Similarly, in Wallace v. Board of Supervisors of County of Alameda, 2 Cal.2d 109 [39 P.2d 423], a mandamus proceeding, the timeliness of the application for judicial relief with regard to contemplated charter procedure appears significantly. There, with the record showing that the county in question did not meet the conditions specified in the Constitution (art. XI, § 7%a) as prerequisite for organization therein of a consolidated city and county government, a writ of mandate was issued to “compel the respondent [board] to take no action with reference to calling an election of a board of freeholders” to pursue charter proceedings under the authority of the cited constitutional provision. (Emphasis added.)

But here no like conditions prevail in justification for judicial interference with the legislative process. The county’s expenditures with regard to the challenged charter proceedings—such as the special freeholders’ election, the publication of the charter, and whatever proportion of the overall expense of the general election procedure would be assignable to placing the additional measure on the ballot have all been made. The only step which now remains to be taken in completion of the legislative process is the petitioners’ certification of the charter to the Legislature for its “approval or rejection.” Manifestly, such final act not only necessitates no further expenditure of public funds—any more than would the passage by the Legislature of any one of its ordinary bills, whether valid or invalid—but in no sense does it involve any expenditure of the money of the county “taxpayer.” Thus, unless and until the Legislature approves the charter in question and an attempt is made to put it in effect, there can be no showing at all of the essential equitable considerations in support of the granting of injunctive relief—no threatened injury to the public or to any taxpayer which would derogate from the propriety of the completion of the legislative process, without interference, in the orderly manner prescribed by the Constitution as a matter within the domain of the legislative department of our state government. If the charter should be approved and so become a part of the state law, then the sufficiency of petitioners’ acts, in the light of the constitutional requirements as to the mandatory steps to be pursued, may be tested by some appropriate proceeding. (People v. City of San Buenaventura, supra, 213 Cal. 637, 642; cf. Johnston v. Board of Supervisors of Marin County, 31 Cal.2d 66, 71 [187 P.2d 686].)

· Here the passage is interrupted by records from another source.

(** X14: when [BgzfBlocks] runs to its end without an exception, the file
    was read to its end, the bytes are unchanged, and the block sizes listed
    add up to the number of bytes between the position the handle had and
    the end of the file: no byte was skipped or left over. *)
Theorem BgzfBlocks_reads_to_the_end (zlib : Zlib) (handle : file)
    (blocks : list (Z * Z * Z)) (handle' : file) :
  BgzfBlocks zlib handle = Ok blocks handle' ->
  (pos handle <= length (content handle))%nat ->
  eof handle' /\ content handle' = content handle /\
  Z.of_nat (pos handle) + total_size blocks = len (content handle).
Proof.
  unfold BgzfBlocks. intros H Hp.
  apply blocks_loop_end in H as (He & Hk & Hpos & Hw).
  split; [exact He|]. split; [exact Hk|].
  specialize (Hw Hp). unfold eof, File.remaining in He.
  assert (length (skipn (pos handle') (content handle')) = 0%nat) as Hl by (rewrite He; reflexivity).
  rewrite length_skipn, Hk in Hl. unfold len. lia.
Qed.

Lemma BgzfBlocks_reads_to_the_end_witness :
  eof (mkFile abc_stream 59 false) /\
  content (mkFile abc_stream 59 false) = content (File.of_bytes abc_stream) /\
  Z.of_nat (pos (File.of_bytes abc_stream)) + total_size [(0, 31, 3); (31, 28, 0)]
  = len (content (File.of_bytes abc_stream)).
Proof.
  apply (BgzfBlocks_reads_to_the_end RefZlib.lib (File.of_bytes abc_stream)
           [(0, 31, 3); (31, 28, 0)] (mkFile abc_stream 59 false)).
  - vm_compute. reflexivity.
  - simpl. lia.
Defined.

(** ** The size of a block *)

Lemma load_subfields_block_size fuel : forall extra_len x_len block_size f r f',
  load_subfields fuel extra_len x_len block_size f = Ok r f' ->
  x_len <= fst r /\
  (snd r = block_size \/
   exists v, snd r = Some (v + 1) /\ 0 <= v <= 65535 /\ x_len + 6 <= fst r).
Proof.
  induction fuel as [|fuel IH]; intros extra_len x_len block_size f r f' H; simpl in H.
  - destruct (x_len <? extra_len); [discriminate|].
    injection H as <- <-. simpl. split; [lia | auto].
  - destruct (x_len <? extra_len).
    2:{ injection H as <- <-. simpl. split; [lia | auto]. }
    inv_step H as id f1 R1. inv_step H as s f2 R2.
    inv_step H as n f3 U. inv_step H as d f4 R3.
    apply lift_inv_Ok in U as (U & ->). apply unpack_H_inv in U as (_ & ->).
    pose proof (le_combine_nonneg s) as Hn.
    destruct (decide (id = BC)).
    + inv_step H as u1 f5 C1. inv_step H as u2 f6 C2. inv_step H as v f7 C3.
      apply assert_inv_Ok in C1 as (C1 & ->). apply Z.eqb_eq in C1.
      apply assert_inv_Ok in C2 as (_ & ->).
      apply lift_inv_Ok in C3 as (C3 & ->). apply unpack_H_inv in C3 as (Ld & ->).
      pose proof (le_combine_bound d) as Hb. rewrite Ld in Hb.
      change (2 ^ (8 * Z.of_nat 2)) with 65536 in Hb.
      apply IH in H as (Hx & Hs). split; [lia|]. right.
      destruct Hs as [Hs|(v & Hs & Hv & Hx')].
      * exists (le_combine d). split; [exact Hs|]. split; lia.
      * exists v. split; [exact Hs|]. split; lia.
    + apply IH in H as (Hx & Hs). split; [lia|].
      destruct Hs as [Hs|(v & Hs & Hv & Hx')]; [left; exact Hs|].
      right. exists v. split; [exact Hs|]. split; lia.
Qed.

From the foregoing observations it necessarily follows that “the temporary restraining order and order to show cause” should not have been issued, and there now remains the question o£ the availability of the relief here sought by petitioners. The writ of prohibition is an appropriate remedy to arrest the proceedings of a court “when such proceedings are without or in excess of the jurisdiction” of such court (Code Civ. Proc., §1102) and “where there is not a plain, speedy, and adequate remedy in the ordinary course of law” (Code Civ. Proc., § 1103). Here the respondent court had “jurisdiction over the subject matter and the parties in the fundamental sense” (Abelleira v. District Court of Appeal, 17 Cal.2d 280, 288 [109 P.2d 942,132 A.L.R. 715]), but its particular injunctive act in interference with the legislative process—contrary to the accepted doctrine of the separation of powers inherent in our tripartite form of government (Const., art. Ill, § 1)— was unauthorized and so “in excess of its jurisdiction.” (Evans v. Superior Court of City and County of San Francisco, 14 Cal.2d 563, 580 [96 P.2d 107]; see, also, Rodman v. Superior Court of Nevada County, 13 Cal.2d 262, 269-270 [89 P.2d 109]; Fortenbury v. Superior Court of Los Angeles County, 16 Cal.2d 405, 407-408 [106 P.2d 411]; Abelleira v. District Court of Appeal, supra, 17 Cal.2d 280, 287-290.) Moreover, as the exigencies of the time limitations governing the effectiveness of petitioners’ proposed submission of the charter to the Legislature at the current session were herein-above noted, the remedy by appeal, if the injunction were granted in the taxpayer’s suit, would not be adequate under the circumstances. The “restraining order” is of a continuing nature and the fact that it has already been issued does not nullify the propriety of petitioners ’ application for a writ of prohibition to prevent the respondent court from proceeding further in connection therewith. (Evans v. Superior Court of City and County of San Francisco, supra, 14 Cal.2d 563, 580-581.)

Let the peremptory writ issue as prayed.

Gibson, C. J., Shenk, J., Edmonds, J., and Traynor, J., concurred.

CARTER, J.

I dissent.

Plaintiff in the respondent court brought an action to restrain the county board of supervisors from submitting a county charter to the Legislature for approval. His basis for that relief was that the board had not complied with the constitutional requirement that the charter be published (Cal. Const., art. XI, §7%), in that the publication was fatally' defective. It must be conceded that such defect was fatal to the proper adoption of the charter. The trial court granted a temporary restraining order in accordance with plaintiff’s request. The board in this proceeding seeks by prohibition to restrain the trial court from enforcing the temporary restraining order.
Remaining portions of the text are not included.